#### Problem to solve
Among the entries below, please repeat exactly and only the lines from the line containing "(* ===== verification/Framing.v ===== *)" to the line containing "([memclient/src/client_api.cpp]), the GPU", both lines included.

#### Material shown
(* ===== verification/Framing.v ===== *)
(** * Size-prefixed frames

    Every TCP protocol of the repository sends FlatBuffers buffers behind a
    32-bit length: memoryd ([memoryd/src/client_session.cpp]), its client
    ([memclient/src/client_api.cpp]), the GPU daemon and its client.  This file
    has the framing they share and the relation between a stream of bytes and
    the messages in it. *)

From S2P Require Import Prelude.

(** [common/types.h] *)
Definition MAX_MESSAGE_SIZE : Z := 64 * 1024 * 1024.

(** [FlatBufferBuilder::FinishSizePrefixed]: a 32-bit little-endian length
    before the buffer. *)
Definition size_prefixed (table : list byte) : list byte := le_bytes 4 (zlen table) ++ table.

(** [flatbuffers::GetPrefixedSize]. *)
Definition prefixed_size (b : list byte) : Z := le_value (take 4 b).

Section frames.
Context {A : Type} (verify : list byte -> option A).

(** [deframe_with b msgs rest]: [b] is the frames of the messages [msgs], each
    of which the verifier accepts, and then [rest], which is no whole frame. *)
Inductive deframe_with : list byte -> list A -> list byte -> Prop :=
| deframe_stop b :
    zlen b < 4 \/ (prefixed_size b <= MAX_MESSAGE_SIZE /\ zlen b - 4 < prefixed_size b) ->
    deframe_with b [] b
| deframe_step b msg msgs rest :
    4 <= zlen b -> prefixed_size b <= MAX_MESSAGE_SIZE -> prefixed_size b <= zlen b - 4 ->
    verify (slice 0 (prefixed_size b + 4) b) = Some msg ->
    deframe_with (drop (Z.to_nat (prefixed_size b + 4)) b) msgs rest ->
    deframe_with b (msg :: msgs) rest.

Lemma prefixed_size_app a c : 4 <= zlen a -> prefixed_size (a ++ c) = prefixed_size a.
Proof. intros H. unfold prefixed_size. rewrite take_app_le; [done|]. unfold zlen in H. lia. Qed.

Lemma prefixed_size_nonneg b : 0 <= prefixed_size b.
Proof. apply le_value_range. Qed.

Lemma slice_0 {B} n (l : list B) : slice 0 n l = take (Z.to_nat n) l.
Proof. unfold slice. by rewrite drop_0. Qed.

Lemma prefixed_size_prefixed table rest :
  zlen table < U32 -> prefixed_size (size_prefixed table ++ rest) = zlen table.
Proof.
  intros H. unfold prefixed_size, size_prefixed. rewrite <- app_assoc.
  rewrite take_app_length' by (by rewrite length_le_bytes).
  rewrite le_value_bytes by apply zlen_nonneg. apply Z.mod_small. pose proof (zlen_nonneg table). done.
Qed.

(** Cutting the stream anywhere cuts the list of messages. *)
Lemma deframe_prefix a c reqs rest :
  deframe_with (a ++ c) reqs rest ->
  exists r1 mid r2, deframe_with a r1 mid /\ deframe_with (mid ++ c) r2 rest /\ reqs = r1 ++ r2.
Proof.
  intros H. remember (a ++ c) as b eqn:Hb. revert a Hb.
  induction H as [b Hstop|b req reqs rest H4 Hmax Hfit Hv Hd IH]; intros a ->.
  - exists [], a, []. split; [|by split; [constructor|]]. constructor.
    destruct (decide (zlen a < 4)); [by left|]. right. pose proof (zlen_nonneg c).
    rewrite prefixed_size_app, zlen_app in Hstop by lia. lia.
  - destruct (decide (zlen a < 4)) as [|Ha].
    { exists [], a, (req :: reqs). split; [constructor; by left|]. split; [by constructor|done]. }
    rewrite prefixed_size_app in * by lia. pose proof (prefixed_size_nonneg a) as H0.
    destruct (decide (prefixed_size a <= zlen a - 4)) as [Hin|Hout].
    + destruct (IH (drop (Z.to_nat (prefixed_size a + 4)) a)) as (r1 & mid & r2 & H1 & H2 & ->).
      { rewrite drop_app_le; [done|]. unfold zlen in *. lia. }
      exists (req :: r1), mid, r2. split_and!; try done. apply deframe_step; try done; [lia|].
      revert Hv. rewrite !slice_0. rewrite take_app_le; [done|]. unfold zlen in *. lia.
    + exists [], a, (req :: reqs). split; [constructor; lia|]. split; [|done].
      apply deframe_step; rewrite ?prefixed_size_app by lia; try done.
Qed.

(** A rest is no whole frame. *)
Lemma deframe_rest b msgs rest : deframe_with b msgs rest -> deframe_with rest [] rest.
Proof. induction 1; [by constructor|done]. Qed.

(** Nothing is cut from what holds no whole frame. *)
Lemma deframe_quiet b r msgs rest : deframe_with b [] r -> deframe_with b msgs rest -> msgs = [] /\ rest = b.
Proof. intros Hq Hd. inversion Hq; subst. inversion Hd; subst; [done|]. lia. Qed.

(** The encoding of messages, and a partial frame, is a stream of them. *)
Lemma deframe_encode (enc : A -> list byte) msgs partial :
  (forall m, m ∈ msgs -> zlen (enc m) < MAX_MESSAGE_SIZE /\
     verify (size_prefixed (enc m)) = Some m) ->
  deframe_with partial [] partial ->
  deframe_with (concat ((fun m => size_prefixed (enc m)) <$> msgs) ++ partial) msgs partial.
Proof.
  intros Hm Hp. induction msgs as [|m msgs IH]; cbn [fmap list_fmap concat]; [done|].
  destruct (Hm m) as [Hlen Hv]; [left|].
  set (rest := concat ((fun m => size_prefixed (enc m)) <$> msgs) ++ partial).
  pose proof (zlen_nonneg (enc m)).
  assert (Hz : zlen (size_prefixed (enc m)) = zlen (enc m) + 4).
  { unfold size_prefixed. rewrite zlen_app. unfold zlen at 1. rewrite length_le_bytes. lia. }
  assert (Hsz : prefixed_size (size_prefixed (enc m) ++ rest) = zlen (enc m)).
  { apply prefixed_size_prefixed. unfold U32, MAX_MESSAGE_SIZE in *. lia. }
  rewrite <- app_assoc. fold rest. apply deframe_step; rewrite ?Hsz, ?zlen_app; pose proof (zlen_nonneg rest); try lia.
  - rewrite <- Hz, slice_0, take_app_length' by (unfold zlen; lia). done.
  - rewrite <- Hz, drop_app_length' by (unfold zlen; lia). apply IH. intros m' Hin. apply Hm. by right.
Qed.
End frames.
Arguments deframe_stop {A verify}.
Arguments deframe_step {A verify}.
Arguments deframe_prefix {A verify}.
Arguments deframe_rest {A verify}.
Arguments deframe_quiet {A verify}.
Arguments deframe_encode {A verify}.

* * *

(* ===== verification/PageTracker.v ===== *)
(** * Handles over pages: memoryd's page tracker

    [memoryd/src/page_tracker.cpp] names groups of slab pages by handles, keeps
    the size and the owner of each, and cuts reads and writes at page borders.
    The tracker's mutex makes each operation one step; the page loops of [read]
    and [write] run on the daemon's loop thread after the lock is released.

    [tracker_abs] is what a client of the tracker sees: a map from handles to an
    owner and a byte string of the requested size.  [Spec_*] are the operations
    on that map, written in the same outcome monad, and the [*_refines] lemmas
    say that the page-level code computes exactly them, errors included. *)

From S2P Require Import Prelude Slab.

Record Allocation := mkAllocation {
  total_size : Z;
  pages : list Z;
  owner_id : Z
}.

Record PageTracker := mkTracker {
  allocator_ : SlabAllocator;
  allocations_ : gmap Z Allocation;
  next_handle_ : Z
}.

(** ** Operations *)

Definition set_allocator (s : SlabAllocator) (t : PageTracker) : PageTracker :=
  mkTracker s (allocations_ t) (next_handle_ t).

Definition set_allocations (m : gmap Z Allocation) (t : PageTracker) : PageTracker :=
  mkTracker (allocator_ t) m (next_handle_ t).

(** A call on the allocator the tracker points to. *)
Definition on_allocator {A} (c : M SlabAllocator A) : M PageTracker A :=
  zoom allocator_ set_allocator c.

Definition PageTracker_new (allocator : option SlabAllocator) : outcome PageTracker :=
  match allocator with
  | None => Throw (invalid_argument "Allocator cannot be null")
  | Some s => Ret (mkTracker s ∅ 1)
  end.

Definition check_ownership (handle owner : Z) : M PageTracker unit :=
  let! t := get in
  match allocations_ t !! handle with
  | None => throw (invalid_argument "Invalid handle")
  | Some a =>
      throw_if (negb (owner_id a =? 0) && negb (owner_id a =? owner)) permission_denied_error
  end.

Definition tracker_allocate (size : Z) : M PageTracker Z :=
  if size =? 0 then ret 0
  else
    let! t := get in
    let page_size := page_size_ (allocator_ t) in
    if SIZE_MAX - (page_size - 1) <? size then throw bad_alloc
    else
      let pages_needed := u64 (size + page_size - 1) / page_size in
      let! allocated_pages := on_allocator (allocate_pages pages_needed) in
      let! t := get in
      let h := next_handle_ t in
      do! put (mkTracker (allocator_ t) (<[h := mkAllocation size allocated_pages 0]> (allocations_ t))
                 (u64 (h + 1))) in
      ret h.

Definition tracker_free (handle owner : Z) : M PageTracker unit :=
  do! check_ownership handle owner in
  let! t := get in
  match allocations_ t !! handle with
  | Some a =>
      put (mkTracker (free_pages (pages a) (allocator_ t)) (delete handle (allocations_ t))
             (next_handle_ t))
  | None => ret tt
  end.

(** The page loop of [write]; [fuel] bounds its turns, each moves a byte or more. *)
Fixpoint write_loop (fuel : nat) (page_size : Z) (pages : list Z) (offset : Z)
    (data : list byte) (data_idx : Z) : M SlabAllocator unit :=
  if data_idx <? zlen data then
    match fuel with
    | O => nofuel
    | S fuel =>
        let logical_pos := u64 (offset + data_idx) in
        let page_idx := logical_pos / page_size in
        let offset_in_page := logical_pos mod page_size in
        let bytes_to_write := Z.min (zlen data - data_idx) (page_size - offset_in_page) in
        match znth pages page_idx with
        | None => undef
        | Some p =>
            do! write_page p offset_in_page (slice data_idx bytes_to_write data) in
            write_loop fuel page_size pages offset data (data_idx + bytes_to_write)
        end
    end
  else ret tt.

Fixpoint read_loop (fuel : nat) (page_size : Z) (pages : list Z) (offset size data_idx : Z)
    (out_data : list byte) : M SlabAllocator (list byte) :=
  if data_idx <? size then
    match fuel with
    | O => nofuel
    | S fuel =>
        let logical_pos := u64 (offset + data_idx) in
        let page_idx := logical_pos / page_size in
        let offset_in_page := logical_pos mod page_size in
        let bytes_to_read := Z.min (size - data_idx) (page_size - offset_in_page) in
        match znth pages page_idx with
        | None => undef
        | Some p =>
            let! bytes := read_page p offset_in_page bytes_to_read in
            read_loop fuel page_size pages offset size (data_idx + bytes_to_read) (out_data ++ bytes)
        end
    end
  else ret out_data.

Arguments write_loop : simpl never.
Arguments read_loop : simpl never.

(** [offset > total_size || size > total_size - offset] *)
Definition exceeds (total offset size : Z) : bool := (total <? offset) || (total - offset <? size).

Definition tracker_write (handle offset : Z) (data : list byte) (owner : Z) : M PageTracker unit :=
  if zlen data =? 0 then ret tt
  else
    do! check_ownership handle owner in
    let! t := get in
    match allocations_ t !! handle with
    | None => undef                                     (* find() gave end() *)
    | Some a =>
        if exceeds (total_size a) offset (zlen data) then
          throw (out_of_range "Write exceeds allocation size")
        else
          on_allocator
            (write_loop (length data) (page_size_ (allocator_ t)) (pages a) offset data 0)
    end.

#### Response
(* ===== verification/Framing.v ===== *)
(** * Size-prefixed frames

    Every TCP protocol of the repository sends FlatBuffers buffers behind a
    32-bit length: memoryd ([memoryd/src/client_session.cpp]), its client
    ([memclient/src/client_api.cpp]), the GPU daemon and its client.  This file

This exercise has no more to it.